» TASK TO CARRY OUT
Print out all the records, word for word.

» MATERIAL TO PROCESS
====
Definition orgs_create (org_slug org_name : string) : Run string :=
  let name := trim org_name in
  if (name =? "")%string then eff_res (Err (BadRequest "organization name required"))
  else
    let slug := if (trim org_slug =? "")%string then slugify name else trim org_slug in
    if (slug =? "")%string then
      eff_res (Err (BadRequest "couldn't build an id from that name — include some letters or numbers"))
    else
      _ ← eff_map_err (λ e, Internal ("org upsert: " +:+ e)) (org_upsert slug name);
      redirect "/admin/orgs".

Definition orgs_assign (project_slug org_slug : string) : Run string :=
  let org := trim org_slug in
  let project := trim project_slug in
  if (project =? "")%string then eff_res (Err (BadRequest "project_slug required"))
  else
    _ ← eff_map_err (λ e, Internal ("project assign org: " +:+ e))
      (project_assign_org project (if (org =? "")%string then None else Some org));
    redirect "/admin/orgs".

Definition blacklist_add (user : string) (chain_id : Z) (address : string) (selector : option string)
    (reason : string) : Run string :=
  address ← eff_res (ok_or (parse_hex_address address) (BadRequest "invalid address"));
  selector ← eff_res (form_selector selector);
  if (trim reason =? "")%string then eff_res (Err (BadRequest "reason is required"))
  else
    _ ← eff_map_err (λ e, Internal ("blacklist add: " +:+ e))
      (blacklist_add_row (wrap64 chain_id) address selector (trim reason) user);
    redirect "/admin/blacklist".

Definition blacklist_remove (chain_id : Z) (address : string) (selector : option string) : Run string :=
  address ← eff_res (ok_or (parse_hex_address address) (BadRequest "invalid address"));
  selector ← eff_res (form_selector selector);
  _ ← eff_map_err (λ e, Internal ("blacklist remove: " +:+ e))
    (blacklist_remove_row (wrap64 chain_id) address selector);
  redirect "/admin/blacklist".

Record LabelCell := mkCell {
  lc_chain_id : Z;
  lc_address_hex : string;
  lc_display_name : string;
  lc_project_slug : string;
  lc_is_unknown : bool;
  lc_is_manual : bool
}.

Definition build_cell (chain_id addr : Z) : Run LabelCell :=
  resolved ← resolved_label chain_id addr;
  is_manual ← eff_ok (is_manual_override (wrap64 chain_id) addr);
  let '(slug, display) :=
    match resolved with
    | Some (s, name) => (s, default s name)
    | None => ("unknown:0x" +:+ address_hex addr, "Unknown (0x" +:+ address_hex addr +:+ ")")%string
    end in
  mret (mkCell chain_id ("0x" +:+ address_hex addr) display slug (String.prefix "unknown:" slug)
          (default false is_manual)).

Definition label_cell (chain_id : Z) (address : string) : Run LabelCell :=
  addr ← eff_res (parse_addr address);
  build_cell chain_id addr.

(** The address and the slug a label's form starts from. *)
Definition current_slug (chain_id addr : Z) : Run string :=
  resolved ← resolved_label chain_id addr;
  mret match resolved with
       | Some (s, _) => if String.prefix "unknown:" s then ""%string else s
       | None => ""%string
       end.
Definition label_edit (chain_id : Z) (address : string) : Run (string * string) :=
  addr ← eff_res (parse_addr address);
  current ← current_slug chain_id addr;
  mret (("0x" +:+ address_hex addr)%string, current).

Definition label_override (chain_id : Z) (address slug project_name : string) : Run LabelCell :=
  addr ← eff_res (parse_addr address);
  slug ← eff_res (validate_slug slug);
  let display_name := if (trim project_name =? "")%string then slug else trim project_name in
  _ ← eff_map_err WStore (upsert_project (mkProject slug display_name None None None));
  _ ← eff_map_err WStore (upsert_manual_address_project (wrap64 chain_id) addr slug);
  _ ← eff_map_err WStore relabel_unknowns;
  _ ← ignore refresh_rollups;
  build_cell chain_id addr.

(** The slug and the display name of a project's cell. *)
Definition build_project_cell (slug : string) : Run (string * string) :=
  header ← project_header slug;
  mret (slug, default slug (header ≫= id)).

Definition project_rename (slug project_name : string) : Run (string * string) :=
  let new_name := trim project_name in
  if (String.length new_name =? 0)%nat || (128 <? String.length new_name)%nat then
    eff_res (Err (BadRequest "display name must be 1..=128 chars"))
  else if (slug =? "")%string then eff_res (Err (BadRequest "slug is required"))
  else
    renamed ← eff_map_err WStore (rename_project slug new_name);
    if renamed : bool then build_project_cell slug else eff_res (Err NotFound).
End handlers.
End forms.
====
» THE COMPLETED TASK
Definition orgs_create (org_slug org_name : string) : Run string :=
  let name := trim org_name in
  if (name =? "")%string then eff_res (Err (BadRequest "organization name required"))
  else
    let slug := if (trim org_slug =? "")%string then slugify name else trim org_slug in
    if (slug =? "")%string then
      eff_res (Err (BadRequest "couldn't build an id from that name — include some letters or numbers"))
    else
      _ ← eff_map_err (λ e, Internal ("org upsert: " +:+ e)) (org_upsert slug name);
      redirect "/admin/orgs".

Definition orgs_assign (project_slug org_slug : string) : Run string :=
  let org := trim org_slug in
  let project := trim project_slug in
  if (project =? "")%string then eff_res (Err (BadRequest "project_slug required"))
  else
    _ ← eff_map_err (λ e, Internal ("project assign org: " +:+ e))
      (project_assign_org project (if (org =? "")%string then None else Some org));
    redirect "/admin/orgs".

Definition blacklist_add (user : string) (chain_id : Z) (address : string) (selector : option string)
    (reason : string) : Run string :=
  address ← eff_res (ok_or (parse_hex_address address) (BadRequest "invalid address"));
  selector ← eff_res (form_selector selector);
  if (trim reason =? "")%string then eff_res (Err (BadRequest "reason is required"))
  else
    _ ← eff_map_err (λ e, Internal ("blacklist add: " +:+ e))
      (blacklist_add_row (wrap64 chain_id) address selector (trim reason) user);
    redirect "/admin/blacklist".

Definition blacklist_remove (chain_id : Z) (address : string) (selector : option string) : Run string :=
  address ← eff_res (ok_or (parse_hex_address address) (BadRequest "invalid address"));
  selector ← eff_res (form_selector selector);
  _ ← eff_map_err (λ e, Internal ("blacklist remove: " +:+ e))
    (blacklist_remove_row (wrap64 chain_id) address selector);
  redirect "/admin/blacklist".

Record LabelCell := mkCell {
  lc_chain_id : Z;
  lc_address_hex : string;
  lc_display_name : string;
  lc_project_slug : string;
  lc_is_unknown : bool;
  lc_is_manual : bool
}.

Definition build_cell (chain_id addr : Z) : Run LabelCell :=
  resolved ← resolved_label chain_id addr;
  is_manual ← eff_ok (is_manual_override (wrap64 chain_id) addr);
  let '(slug, display) :=
    match resolved with
    | Some (s, name) => (s, default s name)
    | None => ("unknown:0x" +:+ address_hex addr, "Unknown (0x" +:+ address_hex addr +:+ ")")%string
    end in
  mret (mkCell chain_id ("0x" +:+ address_hex addr) display slug (String.prefix "unknown:" slug)
          (default false is_manual)).

Definition label_cell (chain_id : Z) (address : string) : Run LabelCell :=
  addr ← eff_res (parse_addr address);
  build_cell chain_id addr.

(** The address and the slug a label's form starts from. *)
Definition current_slug (chain_id addr : Z) : Run string :=
  resolved ← resolved_label chain_id addr;
  mret match resolved with
       | Some (s, _) => if String.prefix "unknown:" s then ""%string else s
       | None => ""%string
       end.
Definition label_edit (chain_id : Z) (address : string) : Run (string * string) :=
  addr ← eff_res (parse_addr address);
  current ← current_slug chain_id addr;
  mret (("0x" +:+ address_hex addr)%string, current).

Definition label_override (chain_id : Z) (address slug project_name : string) : Run LabelCell :=
  addr ← eff_res (parse_addr address);
  slug ← eff_res (validate_slug slug);
  let display_name := if (trim project_name =? "")%string then slug else trim project_name in
  _ ← eff_map_err WStore (upsert_project (mkProject slug display_name None None None));
  _ ← eff_map_err WStore (upsert_manual_address_project (wrap64 chain_id) addr slug);
  _ ← eff_map_err WStore relabel_unknowns;
  _ ← ignore refresh_rollups;
  build_cell chain_id addr.

(** The slug and the display name of a project's cell. *)
Definition build_project_cell (slug : string) : Run (string * string) :=
  header ← project_header slug;
  mret (slug, default slug (header ≫= id)).

Definition project_rename (slug project_name : string) : Run (string * string) :=
  let new_name := trim project_name in
  if (String.length new_name =? 0)%nat || (128 <? String.length new_name)%nat then
    eff_res (Err (BadRequest "display name must be 1..=128 chars"))
  else if (slug =? "")%string then eff_res (Err (BadRequest "slug is required"))
  else
    renamed ← eff_map_err WStore (rename_project slug new_name);
    if renamed : bool then build_project_cell slug else eff_res (Err NotFound).
End handlers.
End forms.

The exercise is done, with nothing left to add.